Data excerpts below:

(* ===== verification/ClientRun.v ===== *)
(** gck-rpc-module.c, [call_send_recv] and [call_run]: a request that is ready is
    sent, and the bytes that come back decide what happens next. *)
From S2P Require Import Prelude EggBuffer Pkcs11 RpcUtil Calls Message Transport Client.
From S2P Require Import ClientProto ClientSpecs.

(** A connection that a call can use. *)
Definition link_ok (c : Conn) : Prop := bytes (incoming c) /\ sane_stream (incoming c).

Section Run.
Context (realloc : EggBufferAllocator).
Abbreviation message_ok := (message_ok realloc).

Definition messages_ok (cs : CallState) : Prop :=
  (forall m, req cs = Some m -> message_ok m) /\ (forall m, resp cs = Some m -> message_ok m).

(** A function on the request, or the response, there is. *)
Lemma runs_on_req {A C} B (m : ST GckRpcMessage A) (k : A -> Net CallState C) P Q cs r :
  req cs = Some r -> wp m P r ->
  (forall a r', P a r' -> runs B (k a) Q (set_req (Some r') cs)) ->
  runs B (net (on_req m) ≫= k) Q cs.
Proof.
  intros Hr (a & r' & Hrun & Ha)%wp_inv Hk. apply runs_bind, runs_net. unfold wp, on_req.
  rewrite Hr, Hrun. by apply Hk.
Qed.
Lemma runs_on_resp {A C} B (m : ST GckRpcMessage A) (k : A -> Net CallState C) P Q cs r :
  resp cs = Some r -> wp m P r ->
  (forall a r', P a r' -> runs B (k a) Q (set_resp (Some r') cs)) ->
  runs B (net (on_resp m) ≫= k) Q cs.
Proof.
  intros Hr (a & r' & Hrun & Ha)%wp_inv Hk. apply runs_bind, runs_net. unfold wp, on_resp.
  rewrite Hr, Hrun. by apply Hk.
Qed.

(** A request that is ready: its bytes are [q]. *)
Record sendable (id : Z) (q : list Z) (cs : CallState) : Prop := {
  sn_messages : messages_ok cs;
  sn_socket : socket cs <> -1;
  sn_status : call_status cs = CALL_PREP;
  sn_req : exists m, req cs = Some m /\ clean m /\ signed m EmptyString /\ call_id m = id
    /\ contents (buffer m) = q;
  sn_some : 0 < zlen q;
}.

(** The reply is what was next to come. *)
Definition exchanged (c0 : Conn) (q reply : list Z) (cs : CallState) : Prop :=
  is_u32 (zlen reply) /\ incoming c0 = frame reply ++ incoming (conn cs)
  /\ sent_over c0 (frame q) (conn cs).

(** The network is willing to carry the request, and the response is to come. *)
Definition carries (c0 : Conn) (q : list Z) : Prop :=
  willing (4 + zlen q) c0 /\ announced (incoming c0).

Context (Hok : AllocatorOk realloc) (Hmem : gives_memory realloc).
Context (reliable : bool).
Abbreviation unreliable := (fun _ : CallState => reliable = false).

Lemma lift_new_message B {A} (o : option GckRpcMessage) (k : option GckRpcMessage -> Net CallState A) Q cs :
  (forall m, o = Some m -> message_ok m) ->
  (forall m, message_ok m -> runs B (k (Some m)) Q cs) ->
  runs B (net (lift_res (match o with
                         | Some m => Ok (Some m)
                         | None => gck_rpc_message_new realloc (Some (call_allocator realloc))
                         end)) ≫= k) Q cs.
Proof.
  intros Ho Hk. destruct o as [m|].
  - eapply runs_lift_res; [done|]. by apply Hk, Ho.
  - destruct (new_message_gives realloc Hok Hmem) as (m & Hm & ? & ?).
    eapply runs_lift_res; [exact Hm|]. by apply Hk.
Qed.

Definition sent_and_received (id : Z) (c0 : Conn) (q : list Z) (ret : Z) (cs : CallState) : Prop :=
  messages_ok cs /\ call_status cs = CALL_TRANSIT /\
  (ret = CKR_OK /\ socket cs <> -1 /\ (exists m, req cs = Some m /\ call_id m = id)
     /\ (exists reply r, resp cs = Some r /\ response_of realloc reply r /\ exchanged c0 q reply cs)
   \/ given_up reliable ret).

Lemma call_send_recv_runs id q cs :
  sendable id q cs -> bytes (incoming (conn cs)) -> not_empty_next (incoming (conn cs)) ->
  (reliable = true -> carries (conn cs) q) ->
  runs unreliable (call_send_recv realloc) (sent_and_received id (conn cs) q) cs.
Proof.
  intros [[Hq Hp] Hs Hst (m & Hm & Hclean & _ & Hi & Hcon) Hpos] Hby Hne Hrel. unfold call_send_recv.
  apply runs_get. apply runs_assert; [by rewrite Hm|]. apply runs_assert; [by apply bool_decide_true|].
  apply runs_modify. cbn [resp set_status]. apply lift_new_message; [done|]. intros r [Hrb Hra].
  apply runs_modify. rewrite Hm.
  eapply runs_lift_wp; [by apply reset_wp|].
  intros [] r1 (b & -> & Hb & Hcb & Hlb & Hfb & Hab). apply runs_modify.
  set (cs1 := set_req None _). assert (conn cs1 = conn cs) as Hconn1 by done.
  pose proof (proj1 Hclean) as Hmb. pose proof (contents_len _ Hmb) as Hlen. rewrite Hcon in Hlen.
  eapply runs_then; [apply (dialog_runs realloc Hmem reliable); try done; [lia| |]|].
  { split; [done|]. cbn. congruence. }
  { intros Hre. rewrite <- Hlen, Hconn1. by apply Hrel. }
  intros [ret r2] cs2 ((Hrq & Hrp & Hst2 & _) & Hr2 & Hpost). cbn [fst snd] in *.
  apply runs_get. apply runs_assert; [by rewrite Hst2; apply bool_decide_true|].
  apply runs_assert; [by rewrite Hrp|]. apply runs_modify. apply runs_assert; [by rewrite Hrq|].
  apply runs_modify, runs_ret. split; [split; [by intros ? [= <-]; apply Hq|by intros ? [= <-]]|].
  split; [cbn; by rewrite Hst2|].
  destruct Hpost as [(-> & Hs2 & Hsent & reply & Hlr & Hinc & Hresp)|[-> Hre]]; [|by right].
  left. split; [done|]. split; [exact (fun E => Hs (eq_trans (eq_sym Hs2) E))|]. split; [by exists m|]. exists reply, r2. split; [done|]. split; [done|].
  rewrite Hconn1 in *. split; [done|]. split; [done|]. cbn. by rewrite <- Hcon.
Qed.

(** What [call_run] does when it is back from [call_send_recv]. *)
Definition call_run_tail (ret : Z) : Net CallState Z :=
  net (modify (set_status CALL_PARSE));;
  if negb (ret =? CKR_OK) then mret ret else
  resp_id ← net (on_resp (gets call_id));
  if resp_id =? GCK_RPC_CALL_ERROR then
    r ← net (on_resp gck_rpc_message_read_ulong);
    match r with
    | None => mret CKR_DEVICE_ERROR
    | Some ckerr => mret (if ckerr <=? CKR_OK then CKR_DEVICE_ERROR else ckerr)
    end
  else
  req_id ← net (on_req (gets call_id));
  if negb (req_id =? resp_id) then mret CKR_DEVICE_ERROR else
  bad ← net (on_resp (gets gck_rpc_message_buffer_error));
  net (assert_ (negb bad));;
  mret CKR_OK.

Lemma on_req_gets {A} (f : GckRpcMessage -> A) m cs :
  req cs = Some m -> on_req (gets f) cs = Ok (f m, cs).
Proof. unfold on_req, gets. intros H. rewrite H. by destruct cs; cbn in *; rewrite H. Qed.
Lemma on_resp_gets {A} (f : GckRpcMessage -> A) m cs :
  resp cs = Some m -> on_resp (gets f) cs = Ok (f m, cs).
Proof. unfold on_resp, gets. intros H. rewrite H. by destruct cs; cbn in *; rewrite H. Qed.

Lemma call_run_split id q cs :
  sendable id q cs -> call_run realloc cs = (ret ← call_send_recv realloc; call_run_tail ret) cs.
Proof.
  intros [_ Hs Hst (m & Hm & Hclean & Hsig & _ & _) _]. unfold call_run.
  rewrite (net_step _ _ _ cs cs) by done. rewrite (net_step _ _ _ tt cs) by (by rewrite Hm).
  rewrite (net_step _ _ _ tt cs) by (by rewrite bool_decide_true).
  rewrite (net_step _ _ _ tt cs) by (by rewrite (proj2 (Z.eqb_neq _ _))).
  rewrite (net_step _ _ _ false cs); [|unfold net; rewrite (on_req_gets _ m) by done].
  2: { unfold gck_rpc_message_buffer_error. by rewrite (proj2 (has_error_false _ (proj1 Hclean)) (proj2 Hclean)). }
  rewrite (net_step _ _ _ true cs); [|unfold net; rewrite (on_req_gets _ m) by done].
  2: { unfold gck_rpc_message_is_verified. by rewrite (proj2 Hsig). }
  by rewrite (net_step _ _ _ tt cs).
Qed.
End Run.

End of Data excerpts.

◆ What you should do
Repeat exactly the lines of the listing above, from the one with "match r with" down to the one with "if negb (req_id"; both of those lines belong in the range.

◆ Written solution
    match r with
    | None => mret CKR_DEVICE_ERROR
    | Some ckerr => mret (if ckerr <=? CKR_OK then CKR_DEVICE_ERROR else ckerr)
    end
  else
  req_id ← net (on_req (gets call_id));
  if negb (req_id =? resp_id) then mret CKR_DEVICE_ERROR else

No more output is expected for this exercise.